Operating System (2140702)

Security

OS security refers to specified steps or measures used to protect the OS from threats, viruses, worms, malware or remote hacker intrusions.

Access control list

• Most of domains have no access at all to most objects, so storing a very large, mostly empty, Access matrix is a waste of disk space.
• Two methods are practical; the first is storing the matrix by rows and the second method is storing the matrix by columns, and then storing only the nonempty elements.
• The two approaches are surprisingly different.
• The first technique consists of associating with each object an (ordered) list containing all the domains that may access the object, and how.
• This list is called the Access Control List or ACL.
• Here we see three processes A, b, and C, each belonging to a different domain. There are three files F1, F2, and F3.
• For simplicity, we will assume that each domain corresponds to exactly one user, in this case, users are A, B, and C.
• Often in the security literature, the users are called subjects or principals, to contrast them with the things owned, the objects, such us files.
• Each file has an ACL associated with it. File F1 has two entries in its ACL (separated by a semicolon).
• The first entry says that any process owned by user A may read and write the file. The second entry says that any process owned by user B may read the file.
• All other accesses by these users and all accesses by other users are forbidden.
• Note that the rights are granted by user, not by process.
• As far as the protection system goes, any process owned by user A can read and write file F1. It does not matter if there is one such process or 100 of them. It is the owner, not the process ID that matters.
• File F2 has three entries in its ACL: A, B, and C can all read the file, and in addition B can also write it.
• No other accesses are allowed, File F3 is apparently an executable program, since B and C can both read and execute it. B can also write it.
• Many systems support the concept of a group of users. Groups have names and can be included in ACLs.

• The other way of slicing up the matrix of Fig. 9-2 is by rows.
• When this method is used, associated with each process is a list of objects that may be accessed, along with an indication of which operations are permitted on each, in other words, its domain.
• This list is called a capability list or C-list and the individual items on it are called capabilities.
• A set of three processes and their capability lists is shown in below Fig.
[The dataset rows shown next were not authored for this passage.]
(** * A failed write *)

(** A line with another sequence than the next one is refused. *)
Lemma parse_line_wrong_sequence `{HashFunction} run_id events e previous :
  event_typed e -> ev_run_id e = run_id -> ev_sequence e <> len events + 1 ->
  parse_line run_id events (line_text e previous) = Err Corrupt.
Proof.
  intros [Hr Hs Ha Hp Hd] Hrun Hseq. unfold parse_line, line_text.
  rewrite (proj2 (strip_prefix_Some _ _ _) eq_refl). cbn [ok_or mbind result_bind].
  change (quoted "','seq':") with (34 :: tail (quoted "','seq':")).
  rewrite split_once_first by no_quote. cbn [ok_or mbind result_bind].
  rewrite byte_text_hex by eauto using utf8_bytes_ok. cbn [ok_or mbind result_bind].
  rewrite bool_decide_eq_true_2 by done. cbn [negb].
  change (quoted ",'at':") with (44 :: tail (quoted ",'at':")).
  rewrite split_once_first by no_quote. cbn [ok_or mbind result_bind].
  rewrite parse_u64_dec by done. cbn [ok_or mbind result_bind].
  by rewrite (proj2 (Z.eqb_neq _ _)) by done.
Qed.

(** One byte of a line before a whole one. *)
Lemma parse_line_after_brace `{HashFunction} run_id events e previous :
  parse_line run_id events (123 :: line_text e previous) = Err Corrupt.
Proof.
  unfold parse_line. assert (strip_prefix (quoted "{'protocol':'automonique.runner.event','version':1,'run_id_hex':'")
    (123 :: line_text e previous) = None) as ->; [|done].
  unfold line_text. generalize (hex (utf8 (ev_run_id e)) ++ quoted "','seq':" ++ dec (ev_sequence e) ++
    quoted ",'at':" ++ dec (ev_at_millis e) ++ quoted ",'kind':'" ++ kind_as_str (ev_kind e) ++
    quoted "','authority':'" ++ authority_as_str (ev_authority e) ++ quoted "','payload_hex':'" ++
    hex (ev_payload e) ++ quoted "','previous_sha256':'" ++ hex previous ++ quoted "','sha256':'" ++
    hex (ev_digest e) ++ quoted "'}"). intros l. by vm_compute.
Qed.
• Each capability grants the owner certain rights on a certain object. In above figure, the process owned by user A can read files F1 and F2, for example.
• Usually, a capability consists of a file (or more generally, an object) identifier and a bitmap for the various rights. In a UNIX-like system, the file identifier would probably be the i-node number.
• Capability lists are themselves objects and may be pointed to from other capability lists, thus facilitating sharing of subdomains.
• It is fairly obvious that capability lists must be protected from user tampering.
• Three methods of protecting them are known.
• The first way requires a tagged architecture, a hardware design in which each memory word has an extra (or tag) bit that tells whether the word contains a capability or not.
• The tag bit is not used by arithmetic, comparison, or similar ordinary instructions and it can be modified only by programs running in kernel mode (i.e., the operating system).
• The second way is to keep the C-list inside the operating system. Capabilities are then referred to by their position in the capability list.
• The third way is to keep the C-list in user space, but manage the capabilities cryptographically so that users cannot tamper with them. This approach is particularly suited to distributed systems.
• In addition to the specific object-dependent rights, such as read and execute, capabilities (both kernel and cryptographically-protected) usually have generic rights which are applicable to all objects.
• Examples of generic rights are
  1. Copy capability: create a new capability for the same object.
  2. Copy object: create a duplicate object with a new capability.
  3. Remove capability: delete an entry from the C-list; object unaffected.
  4. Destroy object: permanently remove an object and a capability.
• A last remark worth making about capability systems is that revoking access to an object is quite difficult in the kernel-managed version.
• It is hard for the system t find all the outstanding capabilities for any object to take them back, since they may be stored in C-lists all over the disk.
• One approach is to have each capability point to an indirect object, rather than to the object itself.
• By having the indirect object point to the real object, the system can always break that connection, thus invalidating the capabilities.
• ACLs and capabilities have somewhat complementary properties.
• Capabilities are very efficient because if a process says “Open the file pointed to by capability 3,” no checking is needed.
• With ACLs, a (potentially long) search of the ACL may be needed.
• If groups are not supported, then granting everyone read access to a file requires enumerating all users in the ACL.
• Capabilities also allow a process to be encapsulated easily, whereas ACLs do not.
• On the other hand, ACLs allow selective revocation of rights, which capabilities do not.
• Finally, if an object is removed and the capabilities are not or the capabilities are removed and an object is not, problems arise. ACLs do not suffer from this problem.